はめ殺し-3
「あの……、今のお礼と、昨日、自転車をぶつけたお詫びをしたいのですが……」
「いや、べつにいいよ」
「でも……」
「いいよ。浮浪者でも、たまにはいいことをするんだと思ってくれたら、それでいいさ」
「でも、それでは……」
二人が押し問答を繰り返していると、さっき逃げたと思った若者が戻ってきて浮浪者の前に立ちはだかり、ショル ダーバッグに手を入れた。瑞江は咄嗟にナイフを取り出すのでは、と焦ったが、若者がつかみ出したのは生卵の小さなパックだった。彼はバリ リっとプラスチック包装を素早く破ると、浮浪者めがけてパックを投げつけた。
「うわっ」
パックは浮浪者の頭に当たり、卵の黄身と白身がドロリと顔に垂れ、肩に滴った。
「こんちくしょう!」
浮浪者の怒声を尻目に、若者は脱兎のごとく逃げだし、買い物客の人混みの中へと消えていった。
「あーあ。ひでえな。どろどろだよ」
浮浪者が手で顔を拭う。卵は四個パックだったようだが、見事に四個とも割れ、浮浪者の頭、顔、上着を汚してい た。瑞江はハンカチを取り出して拭いてやったが、とてもそれでは間に合わなかった。
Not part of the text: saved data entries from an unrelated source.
(** ** Properties: the record paths *)

(** A failure is charged to its own model circuit and to nothing else.
    On a circuit that serves, it adds one to the failure streak and opens the
    circuit exactly when the streak reaches the threshold; on a circuit owed a
    probe it re-opens at once with one more failed probe and a fresh clock; on
    a circuit still dark it changes nothing but the charge stamp. An opening
    announces itself, and no other outcome emits anything. *)
Lemma recordFailure_spec e cb id name m by429 cause :
  env_ok e → config_ok cb →
  let c := default newCircuit (circuitOf cb id m) in
  circuit_ok c →
  let cb' := (recordFailure e cb id name m by429 cause).1 in
  let out := (recordFailure e cb id name m by429 cause).2 in
  framed e cb cb' id m ∧
  ∃ c', circuitOf cb' id m = Some c' ∧
    match GetState e cb id m with
    | StateClosed =>
        consecutiveFails c' = consecutiveFails c + 1 ∧
        if effectiveThreshold cb <=? consecutiveFails c + 1
        then GetState e cb' id m = StateOpen ∧ openedAt c' = now e ∧ announcesOpen e cb id name m out
        else GetState e cb' id m = StateClosed ∧ lastCause c' = Reason cause ∧ out = []
    | StateHalfOpen =>
        GetState e cb' id m = StateOpen ∧ openedAt c' = now e ∧
        consecutiveFails c' = effectiveThreshold cb ∧ failedProbes c' = failedProbes c + 1 ∧
        announcesOpen e cb id name m out
    | StateOpen => c' = c ⟦ lastCharged := now e ⟧ ∧ out = []
    end.
Proof.
  intros He Hcb c Hc cb' out.
  pose proof (recordFailure_charged e cb id name m by429 cause) as Hch. fold cb' c in Hch.
  split; [apply Hch|]. eexists. split; [apply Hch|].
  rewrite (charged_GetState _ _ _ _ _ _ _ Hch).
  pose proof (recordFailure_emits e cb id name m by429 cause) as Hout. cbv zeta in Hout. fold c out in Hout.
  assert (GetState e cb id m = logicalStateWith e c (cooldowns cb)) as ->.
  { unfold GetState, c. by destruct (circuitOf cb id m). }
  destruct (reached_logical e cb cause c) as (Hst & Hfails & Hprobes & _ & _ & Hdark & Hcause).
  pose proof (reached_ok e cb cause c Hc) as Hok. pose proof (config_threshold _ Hcb).
  pose proof (ok_fails _ Hc).
  unfold failed. set (c1 := reached e cb cause c) in *. rewrite <- Hst in *.
  destruct (state c1) eqn:Hs; [|by rewrite Hdark by done|].
  - change (consecutiveFails (c1 ⟦ consecutiveFails := consecutiveFails c1 + 1 ⟧))
      with (consecutiveFails c1 + 1). rewrite Hfails in *.
    destruct (_ <=? _).
    + edestruct opened_fields as (? & Hat & Hcf & _). rewrite Hcf, Hat.
      rewrite opened_logical by (auto with gateway). done.
    + split_and!; [done| |by apply Hcause|done].
      unfold logicalStateWith. circuit_fields. by rewrite Hs.
  - edestruct opened_fields as (? & Hat & Hcf & Hfp). rewrite Hcf, Hat, Hfp. circuit_fields.
    rewrite Hprobes. split_and!; try done.
    pose proof (ok_probes _ Hok). apply opened_logical; [done..|].
    apply failedProbes_ok; circuit_fields; [lia|by rewrite Hs|auto with gateway].
Qed.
ここから先の瑞江の言動は、彼女自身、ちょっと信じられぬ積極的なものであった。
「その服、洗濯しますから、ちょっと家に来てもらえませんか? すぐ近くなので……」
と、浮浪者を家に誘った。
「洗濯なんていいよ。どうせ汚い服だし」
男は固辞したが、
「いいえ、もとはと言えば私の自転車が事の発端ですし……」
「そうかい? ……うーん。このままだと卵のせいでガビガビになるしなあ」
「早く私の家で汚れを落とさないと……」
「……こんなおれを家に入れてもいいの?」
「べ、べつにかまいません……」
「家の人が不審に思うでしょう」
「夫は、今、長い出張に出ているので……」
浮浪者は、じっと瑞江を眺めていた。そして、しばらく彼女を観察した後、
「じゃあ、参りますか。ご自宅へ……」
同行を承諾した。その男の口元に、あるかなきかの笑みが浮かんでいることに、瑞江は気づいてはいなかった。